Railroad financial results look awesome, better than ever. But the reality of this business is deceiving. The business is shrinking, or at best treading water, and in a booming economy. Non-coal carloads are down almost 13 percent from their peak in 2006, coal loadings roughly 40 percent. And market share versus trucks? In a presentation for clients of Stifel Capital Markets, the analytic firm of Transportation & Logistics Advisors put it this way: Rail carload volume today would be 40 to 75 percent larger than in 2000 if it had kept up with growth of truck tonnage or that of industrial production plus imports. “Railroad renaissance”? It doesn’t look that way from here.
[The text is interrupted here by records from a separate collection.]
Lemma no_extraction_error_incl st st' :
  incl (caught st) (caught st') ->
  no_extraction_error st' -> no_extraction_error st.
Proof. intros Hincl Herr h e Hin. eapply Herr, Hincl, Hin. Qed.

Lemma complete_nil {A} (m : gen A) : complete [] m.
Proof. intros st _ _ tagged v []. Qed.

Lemma complete_bind {A B} items1 items2 items2'
    (m : gen A) (k : A -> gen B) :
  complete items1 m ->
  (forall a, complete items2 (k a)) ->
  (forall a, advances items2' (k a)) ->
  complete (items1 ++ items2) (bind m k).
Proof.
  intros Hm Hk Ak st. specialize (Hm st). unfold bind.
  destruct (m st) as [st1 [a|e]]; cbn [fst snd] in *.
  - intros Herr Hok tagged v Hin Hid.
    destruct (Ak a st1) as (r & _ & S & _ & _ & _ & C).
    apply in_app_or in Hin. destruct Hin as [Hin|Hin].
    + rewrite S, mem_app.
      rewrite (Hm (no_extraction_error_incl _ _ C Herr)
                 (ex_intro _ a eq_refl) tagged v Hin Hid).
      reflexivity.
    + now apply (Hk a st1 Herr Hok tagged v).
  - intros _ [b Hb]. discriminate.
Qed.

Lemma complete_lift_bind {A B} items (r : result A) (k : A -> gen B) :
  (forall a, r = Ok a -> complete items (k a)) ->
  complete items (bind (lift r) k).
Proof.
  intros Hk st. unfold bind, lift. destruct r as [a|e].
  - now apply Hk.
  - intros _ [b Hb]. discriminate.
Qed.

Lemma complete_try_except items h m :
  h <> RefreshButton -> complete items m -> complete items (try_except h m).
Proof.
  intros Hh Hm st. specialize (Hm st). unfold try_except.
  destruct (m st) as [st' [[]|e]]; cbn [fst snd] in *.
  - intros Herr _. apply Hm; [assumption | now exists tt].
  - intros Herr _. exfalso. apply Hh, (Herr h e).
    cbn [caught]. apply in_or_app. right. now left.
Qed.

Lemma complete_for_each {A} (f : A -> list (source * json))
    (body : A -> gen unit) xs :
  (forall x, complete (f x) (body x)) ->
  (forall x, advances (f x) (body x)) ->
  complete (flat_map f xs) (for_each body xs).
Proof.
  intros Hbody Abody. induction xs as [|x xs IH]; cbn [for_each flat_map].
  - apply complete_nil.
  - apply (complete_bind _ _ (flat_map f xs)); auto.
    intros _. now apply advances_for_each.
Qed.

Lemma mem_snoc v s : Py.hashable v = true -> Py.mem v (s ++ [v]) = true.
Proof.
  intros Hv. rewrite mem_app. cbn. rewrite (eqb_refl _ Hv).
  now rewrite orb_true_r.
Qed.

Lemma complete_html_item item :
  complete [(Embedded, item)] (html_item item).
Proof.
  intros st _ [a Hok] tagged v [<-|[]] Hid.
  destruct item as [| | | | |d]; try discriminate. cbn [item_id] in Hid.
  revert Hok. unfold html_item. cbn [Py.is_dict Py.contains Py.get].
  rewrite Hid. run_gen.
  destruct (Py.lookup "createTime" d) as [create_time|];
    (destruct (Py.lookup "author" d) as [author|];
     [destruct (Py.get author "uniqueId" JNull) as [uid|e];
      [|discriminate] | cbn [Py.get Py.lookup]]);
    unfold Py.set_contains;
    (destruct (Py.hashable v) eqn:Hh; [|discriminate]); cbn [Res.bind];
    (destruct (Py.mem v (seen_ids st)) eqn:Hm; cbn [negb];
     [intros _; exact Hm|]);
    match goal with
    | |- context [html_record ?i ?x ?c ?u ?n] =>
        destruct (html_record i x c u n) as [r|e]; [|discriminate]
    end;
    intros _; cbn [fst seen_ids]; unfold Py.set_add; rewrite Hm;
    now apply mem_snoc.
Qed.

Lemma complete_api_item item :
  complete [(Intercepted, item)] (api_item item).
Proof.
  intros st _ [a Hok] tagged v [<-|[]] Hid.
  destruct item as [| | | | |d]; try discriminate. cbn [item_id] in Hid.
  injection Hid as Hid.
  revert Hok. unfold api_item. cbn [Py.is_dict Py.get].
  assert (Hget : match Py.lookup "id" d with
                 | Some v0 => Ok v0
                 | None => Ok (JStr "N/A")
                 end = Ok v) by (now destruct (Py.lookup "id" d); subst).
  rewrite Hget. clear Hget. run_gen.
  destruct (Py.lookup "createTime" d) as [create_time|];
    (destruct (Py.lookup "author" d) as [author|];
     [destruct (Py.get author "uniqueId" JNull) as [uid|e];
      [|discriminate] | cbn [Py.get Py.lookup]]);
    unfold Py.set_contains;
    (destruct (Py.hashable v) eqn:Hh; [|discriminate]); cbn [Res.bind];
    (destruct (Py.mem v (seen_ids st)) eqn:Hm; cbn [negb];
     [intros _; exact Hm|]);
    match goal with
    | |- context [api_record ?i ?x ?c ?u ?n] =>
        destruct (api_record i x c u n) as [r|e]; [|discriminate]
    end;
    intros _; cbn [fst seen_ids]; unfold Py.set_add; rewrite Hm;
    now apply mem_snoc.
Qed.

Lemma complete_html_items items :
  complete (map (pair Embedded) items) (for_each html_item items).
Proof.
  rewrite <- flat_map_singleton. apply complete_for_each.
  - apply complete_html_item.
  - intros item st. apply advance_step, html_item_step.
Qed.

Lemma complete_api_items items :
  complete (map (pair Intercepted) items) (for_each api_item items).
Proof.
  rewrite <- flat_map_singleton. apply complete_for_each.
  - apply complete_api_item.
  - intros item st. apply advance_step, api_item_step.
Qed.

Lemma complete_strategy1 page :
  complete (map (pair Embedded) (embedded_items page)) (strategy1 page).
Proof.
  destruct page as [|loaded_]; cbn [strategy1]; [apply complete_nil|].
  apply complete_try_except; [discriminate|].
  unfold strategy1_body, embedded_items.
  apply complete_lift_bind. intros universal_data ->.
  apply complete_lift_bind. intros aweme_list ->.
  destruct (Py.truthy aweme_list); [|apply complete_nil].
  apply complete_lift_bind. intros _ _.
  apply complete_lift_bind. intros items ->.
  apply complete_html_items.
Qed.

Lemma iter_falsy v items :
  Py.truthy v = false -> Py.iter v = Ok items -> items = [].
Proof.
  destruct v as [|b|n|s|l|d]; cbn; try discriminate.
  - destruct s; [|discriminate]. intros _ E. now injection E as <-.
  - destruct l; [|discriminate]. intros _ E. now injection E as <-.
  - destruct d; [|discriminate]. intros _ E. now injection E as <-.
Qed.

Lemma contains_index o k : Py.contains o k = Ok false ->
  exists e, Py.index o k = Raise e.
Proof.
  destruct o as [|b|n|s|l|d]; cbn; try discriminate; eauto.
  destruct (Py.lookup k d); [discriminate | eauto].
Qed.

Lemma complete_api_response response_data :
  complete (map (pair Intercepted) (response_items response_data))
    (api_response response_data).
Proof.
  unfold api_response, response_items.
  apply complete_lift_bind. intros [|] Hc.
  - apply complete_lift_bind. intros item_list ->.
    destruct (Py.truthy item_list) eqn:Ht.
    + apply complete_lift_bind. intros _ _.
      apply complete_lift_bind. intros items ->.
      apply complete_api_items.
    + destruct (Py.iter item_list) as [items|e] eqn:Hi;
        [|apply complete_nil].
      rewrite (iter_falsy _ _ Ht Hi). apply complete_nil.
  - destruct (contains_index _ _ Hc) as [e ->]. apply complete_nil.
Qed.

Lemma complete_strategy2 responses :
  complete (map (pair Intercepted) (intercepted_items responses))
    (strategy2 responses).
Proof.
  unfold strategy2, intercepted_items. rewrite <- map_flat_map.
  apply complete_for_each.
  - apply complete_api_response.
  - apply advances_api_response.
Qed.

(** *** Browser calls *)

Lemma same_actions_ret {A} (a : A) : same_actions (ret a).
Proof. now intros st. Qed.

Lemma same_actions_lift_bind {A B} (r : result A) (k : A -> gen B) :
  (forall a, same_actions (k a)) -> same_actions (bind (lift r) k).
Proof.
  intros Hk st. unfold bind, lift. destruct r as [a|e]; [apply Hk | reflexivity].
Qed.

Lemma same_actions_bind {A B} (m : gen A) (k : A -> gen B) :
  same_actions m -> (forall a, same_actions (k a)) -> same_actions (bind m k).
Proof.
  intros Hm Hk st. unfold bind. specialize (Hm st).
  destruct (m st) as [st1 [a|e]]; cbn [fst] in *; [|assumption].
  now rewrite Hk.
Qed.

Lemma same_actions_try_except h m :
  same_actions m -> same_actions (try_except h m).
Proof.
  intros Hm st. specialize (Hm st). unfold try_except.
  destruct (m st) as [st' [[]|e]]; exact Hm.
Qed.

Lemma same_actions_for_each {A} (body : A -> gen unit) xs :
  (forall x, same_actions (body x)) -> same_actions (for_each body xs).
Proof.
  intros Hbody. induction xs as [|x xs IH]; cbn [for_each].
  - apply same_actions_ret.
  - apply same_actions_bind; auto.
Qed.

Lemma same_actions_step {A} (normalize : A -> nat -> result video)
    item st out :
  item_step normalize item st out -> actions (fst out) = actions st.
Proof. now intros [r | r Hh Hm En]. Qed.

Lemma same_actions_strategy1 page : same_actions (strategy1 page).
Proof.
  destruct page as [|loaded_]; cbn [strategy1]; [apply same_actions_ret|].
  apply same_actions_try_except. unfold strategy1_body.
  apply same_actions_lift_bind. intros universal_data.
  apply same_actions_lift_bind. intros aweme_list.
  destruct (Py.truthy aweme_list); [|apply same_actions_ret].
  apply same_actions_lift_bind. intros _.
  apply same_actions_lift_bind. intros items.
  apply same_actions_for_each. intros item st.
  exact (same_actions_step _ _ _ _ (html_item_step item st)).
Qed.

Lemma same_actions_strategy2 responses : same_actions (strategy2 responses).
Proof.
  apply same_actions_for_each. intros response_data. unfold api_response.
  apply same_actions_lift_bind. intros [|]; [|apply same_actions_ret].
  apply same_actions_lift_bind. intros item_list.
  destruct (Py.truthy item_list); [|apply same_actions_ret].
  apply same_actions_lift_bind. intros _.
  apply same_actions_lift_bind. intros items.
  apply same_actions_for_each. intros item st.
  exact (same_actions_step _ _ _ _ (api_item_step item st)).
Qed.

Lemma scrolls_performed_app acts1 acts2 :
  scrolls_performed (acts1 ++ acts2)
  = (scrolls_performed acts1 + scrolls_performed acts2)%nat.
Proof. unfold scrolls_performed. now rewrite filter_app, length_app. Qed.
We a problem. But rather than bemoan the predicament, let’s consider ways to reverse it. Here are five ideas, starting with the most basic:
Improve your service. A primary reason freight customers distrust railroads is their dismal history of doing what they say they’ll do, when they say they’ll do it. Run your trains any length you want; just meet the expectations you give customers. How to do this? It’s easy, actually. Align the compensation of management with its success in meeting this objective. Every loaded car comes with a trip plan, which is the series of trains that will handle it to destination, right to the actual day of arrival. Boards of directors set the criteria for bonuses and stock grants, and service is almost an afterthought in some compensation plans and nonexistent in others. Set challenging but achievable goals for completing trip plans on time, reward or punish compliance and I guarantee service will improve, perhaps dramatically. People follow the money.
Be easy to do business with. I can book a flight on United Airlines with United or any number of other third parties; it’s very easy. But if I want to ship goods in a freight car, I can only deal with you, the railroad. Maybe I’ve never done so before and find the process intimidating—oh boy, is it ever!—versus the truckers who are forever calling me with bids. Begin by broadening your points of contact with shippers. So-called third-party logistics providers are increasingly assuming the shipping chores of companies with complex needs; they provide corporate transportation needs from A to Z. By and large, they know trucking but not railroading. Partner with them. Better yet, buy one and bring that knowledge inside your railroad.
Make marketing a revenue center. Railroads consider sales a cost, and cut such costs to the bone. CSX and Union Pacific customers complain to Trains that they hear from their marketing people about rate increases and not much else. Little effort is made to find and cultivate new carload business, because that means going into the field and getting inside the heads of potential shippers, learning how their businesses work and how your railroad could fit in. Revenue from carloads is a multiple of what intermodal boxes bring in. If you spend some money to make money, and do so effectively, you might be surprised at the results. Canadian National knows this, and Canadian Pacific is finding out.
Use your technology. Imagine what you can do combining positive train control, which allows close spacing of trains, with distributed power, which lets one engineer control multiple sets of locomotives. Now you have the makings of platooned trains. Imagine CSX building a train in Albany, N.Y., for Jacksonville, Fla., with blocks of cars for four destinations. Each block is fronted by a lower-horsepower locomotive, which every railroad owns in abundance. Think of these blocks of cars, each with a locomotive, as modules. As you reach Baltimore, uncouple the Baltimore module with its locomotive and be on your way. You can do this today. It’s only a short leap of technology to adapt distributed power and PTC so that one or even all four modules run separately and close together, under the control of the engineer of the lead module. Now as you reach a module’s destination, the engineer turns over its control to the terminal and the other modules never stop. Or as you pass Richmond, Va., the terminal gives your engineer control of the module it assembled for Jacksonville, either attached to the train or closely following it. Trains within trains. Platooned trains. Imagine the possibilities.
Ditch the diesel. Locomotive technology in the U.S. is stalled out. Tier 4 emission rules have made new diesels not worth their cost, which is why they aren’t being ordered by any railroad that has an alternative. At the same time, the world is turning away from fossil fuels. In a decade, you won’t be able to buy gasoline or diesel automobiles in some European countries, and maybe not even drive them in cities like Paris. Meanwhile, the cost of producing renewable energy is plunging. Railroads have resisted electrification because of the enormous upfront costs of catenary (including raised clearances), transmission facilities and so forth. But what if you electrified using battery power? Now you’ve shed the up-front construction costs. If Tesla Motors’ Elon Musk actually produces that promised battery-powered highway tractor than can haul a loaded trailer for 500 miles, and then recharge it in 30 minutes to go another 400 miles (many doubt he can), then the same technology can be scaled to locomotives, perhaps at great savings.
Screwball ideas? Perhaps. But continue down the path of pursuing short-term financial goals and nothing else, and railroads risk becoming irrelevant as the future of transportation views trains in the rear-view mirror.